Jeff, a country boy from nowhere Kentucky, wandered into Columbia, Missouri, looking more like a relative of the Hatfield’s and McCoy’s then a professional camera dude. Very private about his personal life, almost shy, and with no desire whatsoever to be in the spotlight, or to ever receive praise or credit for any of his accomplishments. As a matter of fact, I had to argue and curse him before he finally agreed to let me blog about him, and even then, only if he could read it first. Jeff, a person who never seemed to eat or sleep, and who never ran out of energy. Or Jeff, bringing me my favorite energy drink at eleven p.m., when I am exhausted, my eyes are bloodshot, and I am dragging rear end, but we need to film for two more hours, and Jeff pushed me to dig deeper. Jeff, with whom I would spend dozens of nights sleeping in dingy motel rooms across the Midwest, when budgeting for the show began to run low, and Jeff, who, never one to mince words, was very comfortable looking me directly in the eyes and tell me that I was making a mistake when I had my heart set on certain scenes, or certain cast members who simply weren’t good on camera, but I hadn’t the eye to see it. Jeff, who protected me from the criticism of Amish and Ex-Amish alike, advised me on how to handle the fame that came with being a TV star, long after his job was finished and he was back in Kentucky filming another show.
Finally, I have thousands of photos of Jeff hanging out of my car window, or protruding out through the moonroof on top, while I am driving, him leaning awkwardly with the camera, trying to get that perfect shot. Jeff, spending hours and hours getting out all the camera equipment, setting up the lighting, connecting dozens of power cords and microphones, for only a ten minute clip that was needed. Jeff was there, behind the camera, filming me receiving my salvation with Pastor Joe Keim in Ohio, getting spiritually healed with the Lapp Brothers in Pennsylvania, and he was there when Cephas Yoder died. In doing scenes about Cephas after his death, it seemed Jeff and I rotated in emotions. One day I would have to fight through tears, and Jeff would be the strong one, and then there were days where he struggled emotionally behind the camera, even though a camera guy is supposed to be invisible. Jeff, whose job it was to just get footage, but who, at my request, spent the night before Cephas’ funeral cutting together the DVD that I played for the Ex-Amish in the living room of our house—the DVD you saw a part of in episode nine, and then, with almost no sleep, going to the funeral with us the next day and spending the entire day filming.
Something happens when you spend months together, driving thousands of miles, sleeping in the same motel rooms—a bond is formed. Today, Jeff and I remain the closest of friends, and I trust him as fully as I have ever trusted anyone in my life.

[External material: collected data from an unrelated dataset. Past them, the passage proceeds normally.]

Lemma quarter_turn : ((PI / 2) / (PI / 180) = 90)%R.
Proof. pose proof PI_RGT_0. field. lra. Qed.

(** The record [GenInverse] returns from the equatorial branch. *)
Lemma GenInverse_equatorial (g : Geodesic.t R) (lon1 lon2 : R) (outmask : Z) :
  let d := lon_difference lon1 lon2 in
  let lam12 := (Rabs d * (PI / 180))%R in
  (0 < Rabs d < 180)%R ->
  (Geodesic._f g <= 0 \/ lam12 <= PI - Geodesic._f g * PI)%R ->
  let vals := Geodesic.GenInverse g 0%R lon1 0%R lon2 outmask in
  let east := if Rle_dec 0 d then 90%R else (-90)%R in
  Geodesic.inv_a12 vals = (Rabs d / Geodesic._f1 g)%R /\
  Geodesic.inv_s12 vals =
    (if Z.testbit outmask 10 then Geodesic._a g * lam12 else 0)%R /\
  Geodesic.inv_M12 vals =
    (if Z.testbit outmask 13 then cos (lam12 / Geodesic._f1 g) else 0%R) /\
  Geodesic.inv_M21 vals =
    (if Z.testbit outmask 13 then cos (lam12 / Geodesic._f1 g) else 0%R) /\
  Geodesic.inv_azi1 vals = (if Z.testbit outmask 9 then east else 0%R) /\
  Geodesic.inv_azi2 vals = (if Z.testbit outmask 9 then east else 0%R).
Proof.
  intros d lam12 Hd Hf vals east. subst vals.
  unfold Geodesic.GenInverse, Geodesic.GenInverse_run.
  rewrite canonical_equator. fold d.
  cbn [Geodesic.c_lat1 Geodesic.c_lat2 Geodesic.c_lon12].
  rewrite (solve_equatorial g _ Hd Hf). cbn [fst].
  unfold Geodesic.outputs, Geodesic.equatorial.
  rewrite reduced_equator.
  cbn [Geodesic.c_swapp Geodesic.c_lonsign Geodesic.c_latsign
       Geodesic.s_salp1 Geodesic.s_calp1 Geodesic.s_salp2 Geodesic.s_calp2
       Geodesic.s_s12x Geodesic.s_m12x Geodesic.s_M12 Geodesic.s_M21
       Geodesic.s_a12 Geodesic.Sol0 Geodesic.r_lam12].
  rewrite inv_distance, inv_geodesicscale, inv_azimuth.
  ideal. compare.
  cbn [Geodesic.inv_a12 Geodesic.inv_s12 Geodesic.inv_M12 Geodesic.inv_M21
       Geodesic.inv_azi1 Geodesic.inv_azi2].
  fold lam12.
  assert (Hazi : (0 - Ideal.atan2
                        (- (1 * (1 * (if Rle_dec 0 d then 1 else -1))))
                        (0 * (1 * -1)) / GeoMath.degree)%R = east).
  { unfold east, GeoMath.degree. ideal.
    replace (0 * (1 * -1))%R with 0%R by ring.
    destruct (Rle_dec 0 d).
    - rewrite atan2_on_axis by lra.
      replace (- PI / 2 / (PI / 180))%R with (- (PI / 2 / (PI / 180)))%R
        by (pose proof PI_RGT_0; field; lra).
      rewrite quarter_turn. ring.
    - rewrite atan2_on_axis_pos by lra. rewrite quarter_turn. ring. }
  rewrite Hazi.
  repeat split; try reflexivity.
  destruct (Z.testbit outmask 10); [ring | reflexivity].
Qed.

(** Settle the case distinctions of the real comparisons in the goal. *)
Ltac decide_R :=
  repeat match goal with
         | |- context [Rle_dec ?a ?b] => destruct (Rle_dec a b); try lra
         | |- context [Rlt_dec ?a ?b] => destruct (Rlt_dec a b); try lra
         end.

Lemma lon_difference_real (lon1 lon2 : R) :
  lon_difference lon1 lon2 =
  GeoMath.angDiff (GeoMath.angNormalize lon1) (GeoMath.angNormalize lon2).
Proof. unfold lon_difference. apply AngRound_real. Qed.

Lemma lon_difference_east : lon_difference 0%R 90%R = 90%R.
Proof.
  rewrite lon_difference_real, !angNormalize_cases. decide_R.
  rewrite angDiff_real. decide_R.
Qed.

Lemma lon_difference_west : lon_difference 0%R (-90)%R = (-90)%R.
Proof.
  rewrite lon_difference_real, !angNormalize_cases. decide_R.
  rewrite angDiff_real. decide_R.
Qed.

(** What the constructor stores. *)
Lemma new_fields (a f0 : R) (g : Geodesic.t R) :
  Geodesic.new a f0 = Ok g ->
  Geodesic._a g = a /\
  (Geodesic._f1 g = 1 - Geodesic._f g)%R /\
  (Geodesic._b g = a * Geodesic._f1 g)%R /\
  (0 < a)%R /\ (0 < Geodesic._b g)%R.
Proof.
  unfold Geodesic.new. ideal. cbn [andb].
  unfold Ideal.ltb at 1.
  destruct (Rlt_dec 0 a) as [Ha|Ha]; cbn [negb]; [|discriminate].
  match goal with
  | |- context [Ideal.ltb 0 ?b] =>
      unfold Ideal.ltb at 1; destruct (Rlt_dec 0 b) as [Hb|Hb]
  end; cbn [negb]; [|discriminate].
  intros E. injection E as <-. cbn. auto.
Qed.

Lemma new_sphere : Geodesic.new 1%R 0%R = Ok sphere.
Proof.
  unfold Geodesic.new, sphere, GeoMath.sq. ideal. compare. cbn [andb negb].
  replace (0 * (2 - 0))%R with 0%R by ring. compare.
  replace (0 / (2 - 0))%R with 0%R by field.
  replace (0 / ((1 - 0) * (1 - 0)))%R with 0%R by field.
  replace (1 - 0)%R with 1%R by ring.
  replace ((1 * 1 + 1 * 1 * (1 * 1) * 1) / 2)%R with 1%R by field.
  replace (1 * 1)%R with 1%R by ring.
  reflexivity.
Qed.

(** C6, as stated, fails: the branch gives the azimuth 90 only to the east.
    On the unit sphere ([f = 0]) from longitude 0 to longitude -90 on the
    equator, [lam12 = PI / 2 <= PI - f PI], and [azi1 = azi2 = -90]. *)
Lemma equatorial_westward :
  let vals := Geodesic.GenInverse sphere 0%R 0%R 0%R (-90)%R
                (Z.lor GeodesicMask.DISTANCE GeodesicMask.AZIMUTH) in
  (0 <= Geodesic._f sphere)%R /\
  (Geodesic.r_lam12 (Geodesic.reduced sphere 0%R 0%R 90%R) <=
   PI - Geodesic._f sphere * PI)%R /\
  Geodesic.inv_azi1 vals = (-90)%R /\
  Geodesic.inv_azi2 vals = (-90)%R /\
  Geodesic.inv_azi1 vals <> 90%R.
Proof.
  pose proof PI_RGT_0 as Hpi.
  assert (Hd : (0 < Rabs (lon_difference 0 (-90)) < 180)%R).
  { rewrite lon_difference_west, Rabs_left; lra. }
  assert (Hf : (Geodesic._f sphere <= 0 \/
                Rabs (lon_difference 0 (-90)) * (PI / 180) <=
                PI - Geodesic._f sphere * PI)%R) by (left; cbn; lra).
  pose proof (GenInverse_equatorial sphere 0%R (-90)%R
                (Z.lor GeodesicMask.DISTANCE GeodesicMask.AZIMUTH) Hd Hf)
    as (_ & _ & _ & _ & H1 & H2).
  rewrite lon_difference_west in H1, H2.
  change (Z.testbit (Z.lor GeodesicMask.DISTANCE GeodesicMask.AZIMUTH) 9)
    with true in H1, H2.
  destruct (Rle_dec 0 (-90)) as [Hle|_]; [lra|].
  cbv zeta. rewrite reduced_equator. cbn [Geodesic.r_lam12 Geodesic._f sphere].
  repeat split; try assumption; try lra.
Qed.

(** C6, amended: over the reals, for an ellipsoid of flattening [f >= 0]
    and two points on the equator whose longitudes differ by [d],
    [1/16 <= |d| < 180] degrees, with [lam12 = |d| PI / 180 <= PI - f PI],
    [GenInverse] takes the equatorial branch: [a12 = |d| / (1 - f)]; when
    the distance is asked for, [s12 = a lam12]; when the geodesic scale is,
    [M12 = M21 = cos (lam12 / (1 - f))]; when the azimuth is,
    [azi1 = azi2 = 90] if the second point lies to the east ([d >= 0]) and
    [-90] if it lies to the west.  The lower bound is where [AngRound]
    leaves the difference as it is, on doubles as over the reals
    ([AngRound_large_double]): a difference below 1/16 is rounded to a
    multiple of [2^-57], the smallest to 0 ([AngRound_double]), and two
    points the rounding makes coincide are taken by the meridian branch. *)
Theorem equatorial_geodesic (a f0 : R) (g : Geodesic.t R) (lon1 lon2 : R)
    (outmask : Z) :
  Geodesic.new a f0 = Ok g ->
  let f := Geodesic._f g in
  let d := lon_difference lon1 lon2 in
  let lam12 := (Rabs d * (PI / 180))%R in
  (0 <= f)%R -> (1 / 16 <= Rabs d < 180)%R -> (lam12 <= PI - f * PI)%R ->
  let vals := Geodesic.GenInverse g 0%R lon1 0%R lon2 outmask in
  Geodesic.inv_a12 vals = (Rabs d / (1 - f))%R /\
  (Z.testbit outmask 10 = true -> Geodesic.inv_s12 vals = (a * lam12)%R) /\
  (Z.testbit outmask 13 = true ->
   Geodesic.inv_M12 vals = cos (lam12 / (1 - f)) /\
   Geodesic.inv_M21 vals = cos (lam12 / (1 - f))) /\
  (Z.testbit outmask 9 = true ->
   ((0 <= d)%R ->
    Geodesic.inv_azi1 vals = 90%R /\ Geodesic.inv_azi2 vals = 90%R) /\
   ((d < 0)%R ->
    Geodesic.inv_azi1 vals = (-90)%R /\ Geodesic.inv_azi2 vals = (-90)%R)).
Proof.
  intros Hg f d lam12 Hf Hd16 Hl vals.
  assert (Hd : (0 < Rabs d < 180)%R) by lra.
  destruct (@new_fields a f0 g Hg) as (Ha & Hf1 & _).
  pose proof (GenInverse_equatorial g lon1 lon2 outmask Hd (or_intror Hl))
    as (H1 & H2 & H3 & H4 & H5 & H6).
  fold d lam12 vals in H1, H2, H3, H4, H5, H6.
  rewrite Hf1, ?Ha in *. fold f in H1, H3, H4.
  split; [exact H1|]. split; [|split].
  - intros E. now rewrite H2, E.
  - intros E. now rewrite H3, H4, E.
  - intros E. rewrite H5, H6, E.
    destruct (Rle_dec 0 d); split; intros; try lra; auto.
Qed.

Mose J Gingerich: I’ll try and make this short, since nothing good ever comes of tooting one’s own horn. Let me begin by reiterating that it is extremely difficult to get an Amish or Ex-Amish to agree to being filmed. It is even more difficult to convince them to stick around when they realize that the show will take an entire year to film, when we had at first thought it would be only a few weeks, or possibly a month. And finally, it is practically impossible to keep an Ex-Amish committed to the show when the criticism starts. And believe me, criticism about the filming of the show began before we filmed even one second of it. It really wouldn’t have mattered what the show was about—the Amish belief is that one simply doesn’t allow oneself to be filmed, something about one of the Ten Commandments that teaches about the evil of worshipping graven images. Anyway, we could have been saving starving children from third world countries, or saving the souls of millions in America, or pick about any good cause you can think of… None of it would have mattered—generations of brain-washing are more powerful than any words of wisdom I could speak, even if, for many of them, they left the Amish for those exact reasons—that is to say, to get away from those narrow-minded, strict teachings. For myself, once I finally committed to the show, I committed one hundred percent, regardless of the obstacles. And I am of the opinion that my strength and unwavering commitment was an inspiration for some of them, because that is what they needed as an example, in order to withstand the pressures and criticism.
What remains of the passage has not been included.